DATA EXCERPTS:
(* ===== verification/ProtoJsonProof.v ===== *)
(** The wire form of requests and responses: a response survives the round trip
    through its JSON text, the requests of one kind have different texts, an
    answer that is cut short is noticed and retried with nothing stored. *)

From stdpp Require Import base strings list pretty.
From Stdlib Require Import ZArith Lia Ascii.
From S2P Require Import Prelude GoString Proto Json JsonProof JsonCut ProtoJson.

(** ** Values in range *)

Definition str_ok (s : string) : bool := utf8_valid (str_bytes s).
Definition uint_ok (bits z : Z) : bool := (0 <=? z) && (z <? 2 ^ bits).

Definition InoInfo_ok (i : InoInfo) : bool :=
  uint_ok 64 (Info_Inode i) && uint_ok 32 (Info_Mode i) && uint_ok 32 (Info_Nlink i) &&
  uint_ok 64 (Info_Size i) && uint_ok 32 (Info_Uid i) && uint_ok 32 (Info_Gid i) &&
  uint_ok 64 (Info_MTime i) && uint_ok 64 (Info_CTime i) && uint_ok 64 (Info_ATime i) &&
  str_ok (Info_Target i) && str_ok (Info_Owner i) && str_ok (Info_Group i).
Definition Dentry_ok (d : Dentry) : bool :=
  str_ok (Dentry_Name d) && uint_ok 64 (Dentry_Inode d) && uint_ok 32 (Dentry_Type d) &&
  match Dentry_Info d with None => true | Some i => InoInfo_ok i end.
Definition StatfsInfo_ok (i : StatfsInfo) : bool :=
  uint_ok 32 (SI_Files i) && uint_ok 32 (SI_Folders i) && uint_ok 64 (SI_Fbytes i) && uint_ok 64 (SI_Fubytes i) &&
  uint_ok 64 (SI_Rfiles i) && uint_ok 64 (SI_Rfolders i) && uint_ok 64 (SI_Rbytes i) && uint_ok 64 (SI_Rubytes i).
Definition RespData_ok (d : RespData) : bool :=
  match d with
  | NoData => true
  | DentrysData l => forallb Dentry_ok l
  | IdData id => uint_ok 64 id
  | BytesData b => forallb is_byte b
  | NamesData l => forallb str_ok l
  | InoData i => InoInfo_ok i
  | StatfsData i => StatfsInfo_ok i
  end.
Definition Response_ok (r : Response) : bool :=
  (- 2 ^ 63 <=? Code r) && (Code r <? 2 ^ 63) && str_ok (Message r) && RespData_ok (Data r).

(** Which of the response structs. *)
Definition Data_kind (d : RespData) : nat :=
  match d with
  | NoData => 0 | DentrysData _ => 1 | IdData _ => 2 | BytesData _ => 3
  | NamesData _ => 4 | InoData _ => 5 | StatfsData _ => 6
  end.

(** ** The texts are well formed *)

Lemma text_ok_str s : text_ok (str_bytes s) = str_ok s.
Proof. unfold text_ok, str_ok. by rewrite str_bytes_ok. Qed.

Lemma ok_jtext s : str_ok s = true → json_ok (jtext s).
Proof. intros Hs. constructor. by rewrite text_ok_str. Qed.

Lemma ok_jnum z : json_ok (jnum z).
Proof. constructor. Qed.

(** Base64 text is ASCII. *)
Lemma ascii_text s : forallb (λ b, in_range 0 127 b) s = true → text_ok s = true.
Proof.
  intros H. apply andb_true_iff. split.
  - rewrite forallb_forall in *. intros b Hb%H%in_range_spec. apply is_byte_spec. lia.
  - unfold utf8_valid. induction s as [|b s IH]; [done|]. simpl in *.
    apply andb_true_iff in H as [Hb%in_range_spec H]. rewrite (proj2 (Z.ltb_lt b 128)) by lia. by apply IH.
Qed.

Lemma enc6_ascii n : in_range 0 127 (enc6 n) = true ∨ n < 0.
Proof.
  destruct (Z.ltb_spec n 0); [by right|left]. apply in_range_spec. unfold enc6. zbool.
Qed.

Lemma b64_ascii s : forallb is_byte s = true → forallb (λ b, in_range 0 127 b) (b64_encode s) = true.
Proof.
  assert (∀ n, 0 ≤ n → in_range 0 127 (enc6 n) = true) as He.
  { intros n Hn. destruct (enc6_ascii n) as [|]; [done|lia]. }
  induction s as [|a|a b|a b c r IH] using three_ind; [done|..]; cbn [forallb b64_encode];
    rewrite ?andb_true_iff, ?is_byte_spec; intros Hb; split_and!; try apply He; try done;
    try (Z.div_mod_to_equations; lia).
  apply IH. tauto.
Qed.

Lemma ok_jbytes b : forallb is_byte b = true → json_ok (jbytes b).
Proof. intros Hb. constructor. by apply ascii_text, b64_ascii. Qed.

Lemma ok_jobj l : Forall (λ kv, str_ok kv.1 = true ∧ json_ok kv.2) l → json_ok (jobj l).
Proof.
  intros H. constructor. apply Forall_map. eapply Forall_impl; [exact H|]. intros [k v] [Hk Hv].
  simpl in *. by rewrite text_ok_str.
Qed.

(** A struct: every tag is a plain word, so only the values matter. *)
Ltac ok_struct :=
  repeat match goal with H : _ && _ = true |- _ => apply andb_true_iff in H as [? ?] end;
  apply ok_jobj; repeat first [apply Forall_nil_2 | apply Forall_cons_2; [split; [reflexivity|simpl]|]];
  auto using ok_jtext, ok_jnum, ok_jbytes.

Lemma ok_InoInfo i : InoInfo_ok i = true → json_ok (InoInfo_json i).
Proof. unfold InoInfo_ok, InoInfo_json. intros H. ok_struct. Qed.

Lemma ok_Dentry d : Dentry_ok d = true → json_ok (Dentry_json d).
Proof.
  unfold Dentry_ok, Dentry_json. intros H. ok_struct.
  destruct (Dentry_Info d); [by apply ok_InoInfo|constructor].
Qed.

Lemma ok_StatfsInfo i : json_ok (StatfsInfo_json i).
Proof. unfold StatfsInfo_json. ok_struct. Qed.

Lemma ok_array {A} (ok : A → bool) (tree : A → json) l :
  (∀ x, ok x = true → json_ok (tree x)) → forallb ok l = true → json_ok (JArr (map tree l)).
Proof.
  intros Hx Hl. constructor. apply Forall_map, List.Forall_forall. rewrite forallb_forall in Hl. auto.
Qed.

Lemma ok_Response r : Response_ok r = true → json_ok (Response_json r).
Proof.
  destruct r as [c m d]. unfold Response_ok, Response_json. cbn [Code Message Data].
  intros [[_ Hm]%andb_true_iff Hd]%andb_true_iff. apply ok_jobj.
  constructor; [split; [done|apply ok_jnum]|]. constructor; [split; [done|by apply ok_jtext]|].
  destruct d; simpl in Hd |- *; try apply Forall_nil_2;
    (apply Forall_cons_2; [split; [reflexivity|simpl]|apply Forall_nil_2]);
    eauto using ok_jnum, ok_jbytes, ok_InoInfo, ok_StatfsInfo, ok_array, ok_Dentry, ok_jtext.
Qed.

(** ** Decoding what was encoded *)

Lemma dec_uint_ok bits typ z old : uint_ok bits z = true → dec_uint bits typ (jnum z) old = (z, None).
Proof.
  intros [H1%Z.leb_le H2%Z.ltb_lt]%andb_true_iff. unfold dec_uint, jnum.
  by rewrite bytes_str_bytes, ParseUint_Itoa.
Qed.

Lemma dec_int_ok z old : - 2 ^ 63 ≤ z < 2 ^ 63 → dec_int (jnum z) old = (z, None).
Proof. intros Hz. unfold dec_int, jnum. by rewrite bytes_str_bytes, ParseInt_Itoa. Qed.

Lemma dec_str_ok s old : dec_str (jtext s) old = (s, None).
Proof. unfold dec_str, jtext. by rewrite bytes_str_bytes. Qed.

Lemma dec_bytes_ok b old : forallb is_byte b = true → dec_bytes (jbytes b) old = (b, None).
Proof. intros Hb. unfold dec_bytes, jbytes. by rewrite b64_roundtrip. Qed.

Lemma dec_elems_ok {A} (dec : json → A → dres A) (tree : A → json) zero l : ∀ old,
  Forall (λ x, ∀ old, dec (tree x) old = (x, None)) l → dec_elems dec zero (map tree l) old = (l, None).
Proof.
  induction l as [|x l IH]; intros old Hl; [done|]. apply Forall_cons in Hl as [Hx Hl]. simpl.
  by rewrite Hx, IH.
Qed.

YOUR TASK: Write only the number of lines above in which the word "tree" is found.

YOUR SOLUTION: 4